Introduction: Efforts to arrest low achievement in a generic sense have failed. Any educational approach which ignores cultural and linguistic diversity, in general, is fostering “miseducation.” Regrettably, the education establishment in the United States has never seriously entertained the notion that African American students have unique linguistic and cultural histories; their experiences must be understood in order for them to attain educational success in any significant numbers.
In short, the causes of low achievement are complex and involve the interaction of unique socioeconomic and cultural factors, gender, language, values and norms. Any attempt to systematically raise test scores and move toward educational equity which does not take account these factors is doomed to failure. We witness this continued failure, not only on the part of students, but by an education bureaucracy which imposes mismatched methods and content on otherwise eager African American learners.

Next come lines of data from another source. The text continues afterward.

Lemma q4_final_date_cascade_witness :
  exists out,
    fst (main to_datetime_none find_dates_none search_empty page_error
              sparql_empty
              [Row (Str "Burned down in 1923") (Str "Old Mill Road East");
               Row (Str "People still talk about strange lights here")
                   (Str "Millbrook Township")] tt) = Ok out
    /\ List.Forall (fun o =>
         Haunted_Places_Date (o_row o) <> DEFAULT_DATE ->
         Final_Date o = Str (Haunted_Places_Date (o_row o))) out.
Proof.
  eexists. split; [vm_compute; reflexivity|].
  eapply List.Forall_impl;
    [|apply (q4_final_date_cascade to_datetime_none find_dates_none unit
               search_empty page_error sparql_empty
               [Row (Str "Burned down in 1923") (Str "Old Mill Road East");
                Row (Str "People still talk about strange lights here")
                    (Str "Millbrook Township")] tt tt);
      vm_compute; reflexivity].
  intros o H. apply H.
Defined.

Lemma q4_main_needs_lookups_witness :
  main to_datetime_none find_dates_none search_empty page_error sparql_empty
       [Row (Str "Burned down in 1923") (Str "Old Mill Road East");
        Row (Str "People still talk about strange lights here") NaN] tt
  = (Raise "KeyError: location", tt).
Proof.
  apply (proj1 (q4_main_needs_lookups to_datetime_none find_dates_none unit
                  search_empty page_error sparql_empty)).
  intros r [<-|[<-|[]]].
  - left. vm_compute. discriminate.
  - right. reflexivity.
Defined.

End Q4fghExtras.

(** * Facts about the reports *)

Module ReportExtras.
Import PyStr Dates Common.
Import Reports.

Lemma apply_test_raises f l c :
  In c l -> (exists e, f c = Raise e) -> exists e, apply_test f l = Raise e.
Proof.
  induction l as [|x l IH]; intros Hin Hc; [destruct Hin|].
  cbn [apply_test]. destruct Hin as [->|Hin].
  - destruct Hc as [e ->]. eauto.
  - destruct (f x) as [b|e]; [|eauto].
    destruct (IH Hin Hc) as [e ->]. eauto.
Qed.

Lemma apply_test_length f l mask :
  apply_test f l = Ok mask -> List.length mask = List.length l.
Proof.
  revert mask. induction l as [|x l IH]; intros mask; cbn [apply_test].
  - now intros [= <-].
  - destruct (f x) as [b|e]; [|discriminate].
    destruct (apply_test f l) as [m|e]; [|discriminate].
    intros [= <-]. simpl. now rewrite (IH m).
Qed.

(** X11: the counts of [Q4fgh.validate_dates].  On an empty frame the
    percentages divide by zero.  Otherwise valid <= recognized <= total;
    a NaN final date counts as recognized, and as soon as one recognized
    final date is NaN or not a date, the valid count is the recognized
    count. *)
Theorem validate_dates_counts :
  validate_dates [] = Raise "ZeroDivisionError"
  /\ forall final_dates total recognized_count valid_recognized_count,
       validate_dates final_dates
       = Ok (total, recognized_count, valid_recognized_count) ->
       0 <= valid_recognized_count <= recognized_count
       /\ recognized_count <= total
       /\ total = Z.of_nat (List.length final_dates)
       /\ (forall c, In c final_dates ->
             c = NaN \/ (exists s, c = Str s /\ s <> Q4fgh.DEFAULT_DATE
                                   /\ strptime_Ymd s = None) ->
             valid_recognized_count = recognized_count
             /\ 1 <= recognized_count).
Proof.
  split; [reflexivity|].
  intros l total rc vc. unfold validate_dates.
  destruct (Z.of_nat (List.length l) =? 0); [discriminate|].
  set (recognized := List.filter (fun c => negb (Q4fgh.is_default c)) l).
  intros [= <- <- <-].
  assert (Hrl : (List.length recognized <= List.length l)%nat)
    by apply List.filter_length_le.
  assert (Hv : 0 <= match apply_test year_test recognized with
                    | Ok mask =>
                        Z.of_nat (List.length (List.filter (fun b => b) mask))
                    | Raise _ => Z.of_nat (List.length recognized)
                    end <= Z.of_nat (List.length recognized)).
  { destruct (apply_test year_test recognized) as [mask|e] eqn:E; [|lia].
    pose proof (apply_test_length _ _ _ E).
    pose proof (List.filter_length_le (fun b => b) mask). lia. }
  split; [exact Hv|]. split; [lia|]. split; [reflexivity|].
  intros c Hc Hbad.
  assert (Hin : In c recognized).
  { apply List.filter_In. split; [exact Hc|].
    destruct Hbad as [->|(s & -> & Hs & _)]; [reflexivity|].
    cbn [Q4fgh.is_default]. apply negb_true_iff. now apply String.eqb_neq. }
  assert (Hr : exists e, year_test c = Raise e).
  { destruct Hbad as [->|(s & -> & _ & Hs)]; cbn [year_test]; [eauto|].
    rewrite Hs. eauto. }
  destruct (apply_test_raises _ _ _ Hin Hr) as [e ->].
  split; [reflexivity|].
  destruct recognized; [destruct Hin | simpl; lia].
Qed.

Interestingly, upon close scrutiny, we can see that over the years, a closed system of accountability among those responsible for public education has resulted in “miseducation” and protracted failure among African American students, in particular.
Individual African Americans who have been academically successful are often used to justify current methods which tend to blame underachieving parents and students for their lack of educational attainment. (Curiously, we see no sustained attempt to analyze why some African American students are successful and to use the data generated from such an analysis to inform discussions and stimulate actions for change.) The view indicting parents and students is fallacious, at best, and sinister, at worst. Further, it is precisely what has, and what will continue to impede, if not actually prevent, real change.
This position paper addresses the following: 1) curriculum. (The curriculum should be both culturally relevant and educationally purposeful); 2) instruction; 3) staffing; 4) discipline; and 5) parent and community support. These are the major areas which, when collectively approached, would allow African American students to begin to reach their true academic potential.”
Copies of the Black Leadership Coalition on Education’s Position Paper on Low Achievement of the African American Learner will be distributed to Black Leaders, especially those in education and politics, and to parents and the community as well.